A veces pienso que mi madre no tiene un corazón, sino un océano infinito de paciencia. Hace cinco años, mi padre la traicionó de una manera tan ruin que aún me cuesta hablar de ello sin rabia. ¿Y ella? Se limita a sonreír y dice: «Lo pasado, pasado está. Vino, se arrepintió, pidió perdón… Quiere volver, vivir juntos de nuevo…»
Pero mi hermano y yo estamos totalmente en contra. Porque no olvidamos. Olvidar algo así sería traicionarnos a nosotros mismos. Casi cuarenta años juntos. Pasaron de vivir en una residencia universitaria a una gran casa en las afueras. Primero, una habitación diminuta, luego un piso de dos dormitorios, después uno de tres, y al final, un lujoso ático en Madrid. A mi padre le encantaba vivir bien. Coches nuevos cada dos años, reformas «como la gente decente», electrodomésticos de última generación.
Y también le encantaba su secretaria. En el sentido más literal: no podía apartar los ojos de ella. Hasta que un día, ella le anunció que esperaba un hijo. Demasiado tarde para un aborto. Y mi padre decidió: «La amo, voy a formar una nueva familia.» Si solo se hubiera ido, sería una cosa. Pero no. Se puso a repartir propiedades como si fuéramos extraños. Preguntándose: «¿Me habré quedado corto?»
Yo ya estaba casada, vivía con mi marido. Pero mi hermano seguía con mi madre. Él iba a recibir un piso para su boda, mi padre lo había prometido. Tras el escándalo, solo quedaron promesas. No le dio el piso. Se quedó con la casa, el garaje, el coche, y hasta vació el apartamento de todo lo que consideraba «suyo». Incluso dejó a mi madre sin acceso a la cuenta bancaria. «El dinero es para mi nueva familia ahora», dijo.

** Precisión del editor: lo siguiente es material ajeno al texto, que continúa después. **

(* ===== verification/DirNew.v ===== *)
(** A new directory block holds the two names it is made with. *)

From S2P Require Import Prelude Crc Bitops BlockIo Bitmap64 Dir DirSpec DirLink.

Local Open Scope Z_scope.

(** * Blocks of zeros *)

Definition blank (n : nat) : dentry := mk_de 0 0 0 (replicate n 0).

Lemma enc_blank n : enc (blank n) = replicate (8 + n) 0.
Proof. rewrite replicate_add. done. Qed.

Section new.
Context (fs : filsys) (Hbs : 36 <= blocksize fs < 65536) (Hmod : blocksize fs mod 4 = 0).
Context (dir_ino parent_ino : Z) (Hdir : 0 < dir_ino < 2 ^ 32) (Hparent : 0 < parent_ino < 2 ^ 32).

Definition new_ft : Z := if filetype fs then EXT2_FT_DIR else 0.
Definition rest_len : Z := blocksize fs - csum_size fs - 12.
Definition dot : dentry := mk_de dir_ino 12 (new_ft * 256 + 1) [46; 0; 0; 0].
Definition dot_dot : dentry := mk_de parent_ino rest_len (new_ft * 256 + 2) ([46; 46] ++ replicate (Z.to_nat (rest_len - 10)) 0).
Definition new_tl : list dentry := if metadata_csum fs then [tail_of [0; 0; 0; 0]] else [].

Lemma bytes_zeros n : bytes_ok (replicate n 0).
Proof. apply Forall_replicate. done. Qed.

Lemma new_ft_cases : new_ft = 2 \/ new_ft = 0.
Proof. unfold new_ft. destruct (filetype fs); auto. Qed.

Lemma rest_len_bounds : 12 <= rest_len < 65536 /\ rest_len mod 4 = 0 /\ rest_len + 12 + csum_size fs = blocksize fs.
Proof. unfold rest_len. destruct (csum_size_cases fs) as [-> | ->]; div_lia. Qed.

Lemma dot_ok : entry_ok dot.
Proof.
  destruct new_ft_cases as [E|E]; unfold dot; rewrite E; (constructor; try done; try (cbn; range_lia)).
  - repeat constructor; done.
  - intros _. split; [done|]. change (0 ∉ [46]). rewrite elem_of_cons, elem_of_nil. by intros [].
  - repeat constructor; done.
  - intros _. split; [done|]. change (0 ∉ [46]). rewrite elem_of_cons, elem_of_nil. by intros [].
Qed.

Lemma dot_dot_ok : entry_ok dot_dot.
Proof.
  destruct rest_len_bounds as (Hr & Hm & _).
  assert (Hnl : e_name_len dot_dot = 2) by (destruct new_ft_cases as [E|E]; unfold dot_dot, e_name_len; rewrite E; done).
  assert (Hn : e_name dot_dot = [46; 46]) by (unfold e_name; rewrite Hnl; done).
  constructor; rewrite ?Hnl, ?Hn; cbn [dot_dot e_inode e_rec e_nl e_rest]; try done; try range_lia.
  - destruct new_ft_cases as [-> | ->]; done.
  - rewrite length_app, length_replicate. cbn. lia.
  - rewrite bytes_ok_app. split; [repeat constructor; done|apply bytes_zeros].
  - intros _. split; [done|]. rewrite !elem_of_cons, elem_of_nil. intros [|[]]; done.
Qed.

Lemma new_tl_ok : tl_ok fs new_tl.
Proof. unfold tl_ok, new_tl. destruct (metadata_csum fs); [|done]. exists [0; 0; 0; 0]. split; [done|]. split; [|done]. repeat constructor; done. Qed.

Lemma new_body_ok : body_ok fs [dot; dot_dot] new_tl.
Proof.
  destruct rest_len_bounds as (Hr & Hm & Hs). pose proof (tl_size fs _ new_tl_ok).
  constructor; [apply Forall_cons; split; [apply dot_ok|]; apply Forall_singleton, dot_dot_ok|apply new_tl_ok|].
  rewrite size_app, size_cons, size_cons by (apply dot_ok || apply dot_dot_ok). change (size []) with 0. cbn [dot dot_dot e_rec]. lia.
Qed.

(** The bytes of the first entry are those of the two. *)
Lemma split_zeros rest : enc (mk_de dir_ino 12 (new_ft * 256 + 1) (46 :: replicate (Z.to_nat (rest_len + 3)) 0)) ++ rest =
  encode [dot] ++ enc (blank (Z.to_nat (rest_len - 8))) ++ rest.
Proof.
  destruct rest_len_bounds as (Hr & _ & _). rewrite encode_cons. change (encode []) with (@nil Z). rewrite app_nil_r, enc_blank.
  unfold dot, enc, header. cbn [e_inode e_rec e_nl e_rest]. rewrite <- !app_assoc. do 3 f_equal. cbn [app]. f_equal.
  replace (Z.to_nat (rest_len + 3)) with (3 + (8 + Z.to_nat (rest_len - 8)))%nat by lia. rewrite replicate_add. done.
Qed.

(** The first entry of a buffer. *)
Lemma first_entry e rest : enc e ++ rest = encode [] ++ enc e ++ rest.
Proof. done. Qed.

Lemma dots_filled rest : let ft := if filetype fs then EXT2_FT_DIR else 0 in
  (let buf := encode [] ++ enc (mk_de 0 (rest_len + 12) 0 (replicate (Z.to_nat (rest_len + 4)) 0)) ++ rest in
   let* buf := set_inode buf (size []) dir_ino in
   let* buf := ext2fs_dirent_set_name_len buf (size []) 1 in
   let* buf := ext2fs_dirent_set_file_type buf (size []) ft in
   let* buf := store_bytes buf (size [] + 8) [46] in
   let* buf := set_rec_len buf (size []) (EXT2_DIR_REC_LEN 1) in
   let* dir := d_rec_len buf (size []) in
   let* (retval, buf) := ext2fs_set_rec_len fs rest_len buf dir in
   if negb (retval =? 0) then Done (retval, buf)
   else
     let* buf := set_inode buf dir parent_ino in
     let* buf := ext2fs_dirent_set_name_len buf dir 2 in
     let* buf := ext2fs_dirent_set_file_type buf dir ft in
     let* buf := store_bytes buf (dir + 8) [46; 46] in
     Done (0, buf)) = Done (0, encode [dot; dot_dot] ++ rest).
Proof.
  destruct rest_len_bounds as (Hr & Hm & Hs). pose proof new_ft_cases as Hft. pose proof (csum_size_cases fs). cbv zeta. fold new_ft.
  rewrite set_inode_at. cbn [obind e_rec e_nl e_rest]. rewrite set_name_len_at by done. cbn [obind e_inode e_rec e_nl e_rest].
  rewrite set_file_type_at by done. cbn [obind e_inode e_rec e_nl e_rest].
  rewrite set_name_at by (cbn [e_rest length]; rewrite length_replicate; lia). cbn [obind e_inode e_rec e_nl e_rest].
  rewrite set_rec_len_at. change (EXT2_DIR_REC_LEN 1) with 12. cbn [obind e_inode e_rec e_nl e_rest].
  rewrite d_rec_len_at by done. cbn [obind e_rec]. change (0 / 256 * 256 + 1 mod 256) with 1. change (1 mod 256) with 1.
  replace (Z.to_nat (rest_len + 4)) with (S (Z.to_nat (rest_len + 3))) by lia. cbn [replicate length drop app].
  change (encode [] ++ ?x) with x. rewrite split_zeros. change 12 with (size [dot]).
  rewrite (set_rec_len_ok fs ltac:(lia)) by lia. cbn [obind negb Z.eqb e_inode e_rec e_nl e_rest blank].
  rewrite set_inode_at. cbn [obind e_inode e_rec e_nl e_rest]. rewrite set_name_len_at by done. cbn [obind e_inode e_rec e_nl e_rest].
  rewrite set_file_type_at by done. cbn [obind e_inode e_rec e_nl e_rest].
  rewrite set_name_at by (cbn [e_rest length]; rewrite length_replicate; lia). cbn [obind e_inode e_rec e_nl e_rest].
  f_equal. f_equal. change [dot; dot_dot] with ([dot] ++ [dot_dot]). rewrite encode_app. change (encode [dot_dot]) with (enc dot_dot ++ []). rewrite app_nil_r, <- app_assoc. do 2 f_equal.
  unfold dot_dot. do 2 f_equal. replace (Z.to_nat (rest_len - 8)) with (2 + Z.to_nat (rest_len - 10))%nat by lia. done.
Qed.

(** [ext2fs_new_dir_block] for a directory. *)
Lemma new_dir_block_ok : ext2fs_new_dir_block fs false dir_ino parent_ino = Done (inr (encode ([dot; dot_dot] ++ new_tl))).
Proof.
  destruct rest_len_bounds as (Hr & Hm & Hs). unfold ext2fs_new_dir_block.
  replace (replicate (Z.to_nat (blocksize fs)) 0) with (encode [] ++ enc (blank (Z.to_nat (rest_len + 4))) ++ replicate (Z.to_nat (csum_size fs)) 0).
  2:{ change (encode [] ++ ?x) with x. rewrite enc_blank, <- replicate_add. f_equal. pose proof (csum_size_cases fs). lia. }
  change 0 with (size []) at 2. pose proof (csum_size_cases fs).
  rewrite (set_rec_len_ok fs ltac:(lia)) by (try lia; replace (blocksize fs - csum_size fs) with (rest_len + 3 * 4) by lia; rewrite Z.mod_add by lia; done).
  cbn [obind negb Z.eqb e_inode e_rec e_nl e_rest blank]. destruct (Z.eqb_spec dir_ino 0); [lia|]. cbn [negb].
  replace (blocksize fs - csum_size fs) with (rest_len + 12) by lia. change (EXT2_DIR_REC_LEN 1) with 12. rewrite Z.add_simpl_r.
  pose proof (dots_filled (replicate (Z.to_nat (csum_size fs)) 0)) as Hd. cbv zeta in Hd. change (size [] + 8) with 8 in Hd. change (size []) with 0 in *.
  change (EXT2_DIR_REC_LEN 1) with 12 in Hd. rewrite Hd. cbn [obind negb Z.eqb].
  unfold new_tl, csum_size in *. destruct (metadata_csum fs).
  - change (replicate (Z.to_nat 12) 0) with (enc (blank 4) ++ []). unfold ext2fs_initialize_dirent_tail.
    replace (blocksize fs - 12) with (size [dot; dot_dot]) by (rewrite !size_cons by (apply dot_ok || apply dot_dot_ok); change (size []) with 0; cbn [e_rec dot dot_dot]; lia).
    replace (store_bytes (encode [dot; dot_dot] ++ enc (blank 4) ++ []) (size [dot; dot_dot]) (replicate 12 0))
      with (Done (encode [dot; dot_dot] ++ enc (blank 4) ++ [])).
    2:{ symmetry. apply store_mid; [done|]. done. }
    cbn [obind]. rewrite (set_rec_len_ok fs ltac:(lia)) by (try lia; done). cbn [obind]. rewrite put_nl_at. cbn [obind].
    rewrite encode_app. done.
  - rewrite app_nil_r. done.
Qed.

Lemma new_names : names [dot; dot_dot] = [([46], dir_ino, new_ft); ([46; 46], parent_ino, new_ft)].
Proof.
  unfold names. cbn [omap list_omap]. unfold live. cbn [dot dot_dot e_inode].
  destruct (Z.eqb_spec dir_ino 0); [lia|]. destruct (Z.eqb_spec parent_ino 0); [lia|].
  destruct new_ft_cases as [E|E]; unfold e_name, e_name_len, e_type, dot, dot_dot; rewrite E; done.
Qed.
End new.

Durante meses, mi padre vino como si fuera a trabajar: primero por su taburete favorito, luego por el juego de copas. Solo cuando mi hermano cambió la cerradura, se detuvo. Decidimos vender el piso para que mi hermano y su esposa tuvieran un hogar propio. No invitaron a mi padre a la boda, y él no insistió. Después de su huida, las finanzas empeoraron, pero salimos adelante.
Mi madre volvió a su antiguo trabajo; como experta en finanzas, la recibieron con los brazos abiertos. Mi hermano y yo también pusimos de nuestra parte, y poco a todo se estabilizó. Pero a mi padre no le fue tan bien. La salud le falló, y su joven esposa, en quien tanto confiaba, lo echó de casa. Esta vez ni siquiera discutió por las propiedades: le dejó la casa, se quedó solo con el coche y se mudó a un hotel.
Y entonces empezó… Llamadas a mi madre, conversaciones lacrimógenas: «Perdóname, fui un idiota… Volvamos a empezar…» ¿Y saben qué? Ella lo escuchó. Vino a hablar con mi hermano y conmigo: «Vuestro padre quiere reconciliarse… ¿No creéis que merece otra oportunidad?»
Casi nos quedamos sin palabras. Le dijimos claramente: si lo aceptas, dejaremos de pisar esta casa. Te queremos, siempre te apoyaremos, pero volver con un traidor no es perdón, es faltarte al respeto a ti misma.
Y ya no queremos hablar de «papá». Porque quien abandona a su familia por una ilusión no tiene derecho a llamarse padre.
Hoy aprendí algo: el perdón es noble, pero hay líneas que, una vez cruzadas, no tienen vuelta atrás. Y eso no es rencor, es dignidad.